Scene text spotting has attracted the enthusiasm of relative researchers in recent years. Most existing scene text spotters follow the detection-then-recognition paradigm, where the vanilla detection module hardly determines the reading order and leads to failure recognition. After rethinking the auto-regressive scene text recognition method, we find that a well-trained recognizer can implicitly perceive the local semantics of all characters in a complete word or a sentence without a character-level detection module. Local semantic knowledge not only includes text content but also spatial information in the right reading order. Motivated by the above analysis, we propose the Local Semantics Guided scene text Spotter (LSGSpotter), which auto-regressively decodes the position and content of characters guided by the local semantics. Specifically, two effective modules are proposed in LSGSpotter. On the one hand, we design a Start Point Localization Module (SPLM) for locating text start points to determine the right reading order. On the other hand, a Multi-scale Adaptive Attention Module (MAAM) is proposed to adaptively aggregate text features in a local area. In conclusion, LSGSpotter achieves the arbitrary reading order spotting task without the limitation of sophisticated detection, while alleviating the cost of computational resources with the grid sampling strategy. Extensive experiment results show LSGSpotter achieves state-of-the-art performance on the InverseText benchmark. Moreover, our spotter demonstrates superior performance on English benchmarks for arbitrary-shaped text, achieving improvements of 0.7\% and 2.5\% on Total-Text and SCUT-CTW1500, respectively. These results validate our text spotter is effective for scene texts in arbitrary reading order and shape.

Figures (7)

• Figure 1: The comparison of arbitrary reading order text instances and analysis from Total-Text ch2017total of ABCNet v2 liu2021abcnet, SPTS peng2022spts and ESTextSpotter huang2023estextspotter. Our spotter can use the locally fine-grained semantics to perceive reading order without accurate detection dependency.

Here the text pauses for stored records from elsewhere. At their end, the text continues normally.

(** [PickNFewest] panics exactly on a negative count; otherwise it gives
    exactly [n] answers.  Without domains they are all nil; with domains
    each is a known domain, consecutive answers are distinct up to the
    number of domains, after which the sequence repeats, and an answer of
    the first round has no more machines than a later one of that round. *)
Theorem PickNFewest_spread fds machines n :
  (PickNFewest fds machines n = Panic ↔ n < 0) ∧
  ∀ l, PickNFewest fds machines n = Val l →
    length l = Z.to_nat n ∧
    (fds = ∅ → ∀ p, p ∈ l → p = None) ∧
    (fds ≠ ∅ → ∀ i p, l !! i = Some p → ∃ id, p = Some id ∧ is_Some (fds !! id)) ∧
    (fds ≠ ∅ → ∀ i j, (i < j < size fds)%nat → ∀ id id',
       l !! i = Some (Some id) → l !! j = Some (Some id') →
       id ≠ id' ∧ population machines id ≤ population machines id') ∧
    (fds ≠ ∅ → ∀ i, (i + size fds < length l)%nat → l !! (i + size fds)%nat = l !! i).
Proof.
  split.
  { unfold PickNFewest. destruct (Z.ltb_spec n 0); [done|]. case_match; by split; [|lia]. }
  intros l Hl. destruct (decide (fds = ∅)) as [->|Hfds].
  { unfold PickNFewest in Hl. destruct (n <? 0); [done|].
    rewrite (proj2 (pick_nil ∅ machines) eq_refl) in Hl. injection Hl as <-.
    split_and!; [apply length_replicate|intros _ p [-> _]%elem_of_replicate; done|done..]. }
  destruct (PickNFewest_lookup _ _ _ _ Hl Hfds) as (Hn&Hlen&Hlook).
  pose proof (sorted_pick_perm fds machines) as Hperm.
  set (agg := sort_Sort aggregation_Less (pick fds machines)) in *.
  assert (length agg = size fds) as Hagg by (subst agg; rewrite Hperm; apply length_pick).
  assert (size fds ≠ 0%nat) as Hsz by by rewrite map_size_empty_iff.
  assert (∀ i p, l !! i = Some p → (i < Z.to_nat n)%nat) as Hlt.
  { intros i p Hi%lookup_lt_Some. lia. }
  split_and!; [done|done| | |].
  - intros _ i p Hi. rewrite (Hlook i (Hlt _ _ Hi)) in Hi. injection Hi as <-.
    destruct (lookup_lt_is_Some_2 agg (i `mod` length agg)) as [a Ha].
    { apply Nat.mod_upper_bound. lia. }
    rewrite Ha. exists (fda_id a); split; [done|].
    apply list_elem_of_lookup_2 in Ha. rewrite Hperm, elem_of_pick in Ha. apply Ha.
  - intros _ i j Hij id id' Hi Hj.
    rewrite (Hlook i (Hlt _ _ Hi)) in Hi. rewrite (Hlook j (Hlt _ _ Hj)) in Hj.
    rewrite Nat.mod_small in Hi, Hj by lia.
    destruct (agg !! i) as [a|] eqn:Ha; [|done]. destruct (agg !! j) as [b|] eqn:Hb; [|done].
    simpl in Hi, Hj. injection Hi as <-. injection Hj as <-. split.
    + intros Heq. assert (NoDup (fda_id <$> agg)) as Hnd by (subst agg; rewrite Hperm; apply NoDup_pick).
      assert (i = j); [|lia].
      apply (NoDup_lookup _ i j (fda_id a) Hnd); rewrite list_lookup_fmap; [by rewrite Ha|].
      rewrite Hb, Heq. done.
    + pose proof (StronglySorted_lookup _ _ i j a b (sort_sorted aggregation_Less _) Ha Hb) as Hle.
      unfold aggregation_Less in Hle. rewrite Z.ltb_ge in Hle. specialize (Hle ltac:(lia)).
      apply list_elem_of_lookup_2 in Ha, Hb. rewrite Hperm, elem_of_pick in Ha, Hb.
      destruct Ha as [_ <-], Hb as [_ <-]. done.
  - intros _ i Hi. rewrite !Hlook by lia. do 3 f_equal.
    rewrite Hagg. replace (i + size fds)%nat with (i + 1 * size fds)%nat by lia.
    by rewrite Nat.Div0.mod_add.
Qed.
End failure_domain_properties.
Definition set_owners (owners : list OwnerReference) (m : Machine) : Machine :=
  {| mach_Meta := with_owners owners (mach_Meta m); mach_Spec := mach_Spec m;
     mach_NodeRef := mach_NodeRef m |}.

Definition take_ownership c (m : Machine) : Machine :=
  set_owners (om_OwnerReferences (mach_Meta m) ++ [controller_ref (cp_CCP c)]) m.

Definition owned_by_other c (ref : OwnerReference) : bool :=
  negb (String.eqb (or_Kind ref) "CritControlPlane") ||
  negb (String.eqb (or_Name ref) (ccp_Name (cp_CCP c))).

Definition already_owned (m : Machine) : error :=
  errors_New ("Machine " +:+ mach_Name m +:+ " is already owned by another controller").

(** One iteration.  The collection holds pointers, so the new owner
    reference stays in it even when the update fails. *)
Definition ensure_machine c (km : string * Machine)
    (st : FilterableMachineCollection * list error) :
    M ((FilterableMachineCollection * list error) +
       (FilterableMachineCollection * option error)) :=
  let '(k, machine) := km in
  let '(machines, errs) := st in
  match GetControllerOf (mach_Meta machine) with
  | Some controllerRef =>
      if owned_by_other c controllerRef then
        mret (inr (machines, Some (already_owned machine)))
      else mret (inl (machines, errs))
  | None =>
      let machine' := take_ownership c machine in
      err ← call (Update_Machine machine');
      mret (inl (<[k := machine']> machines, errs ++ option_list err))
  end.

• Figure 2: The architecture of LSGSpotter. Image encoder refers to the aggregation of the backbone and neck. SPLM and MAAM are abbreviations of Start Point Localization Module and Multi-level Adaptive Attention Module respectively. The start point produced by SPLM is the first reference point in the MAAM.
• Figure 3: The visualization of Label Generation on different language datasets. Points in different colors represent the different text instances in (a) and (b). The red arrows in (c) show the disturbance shift of center points.
• Figure 4: Impact of reference point disturbance strategy on model performance. Without disturbance during training, some characters will be omitted in the inference stage.
• Figure 5: Qualitative results on the testing set of InverseText, Total-Text, SCUT-CTW1500 from left to right in the first line. The second line is the visualization of local grids predicted in MAAM for some challenging text instances. The color from light to deep indicates the decoding order.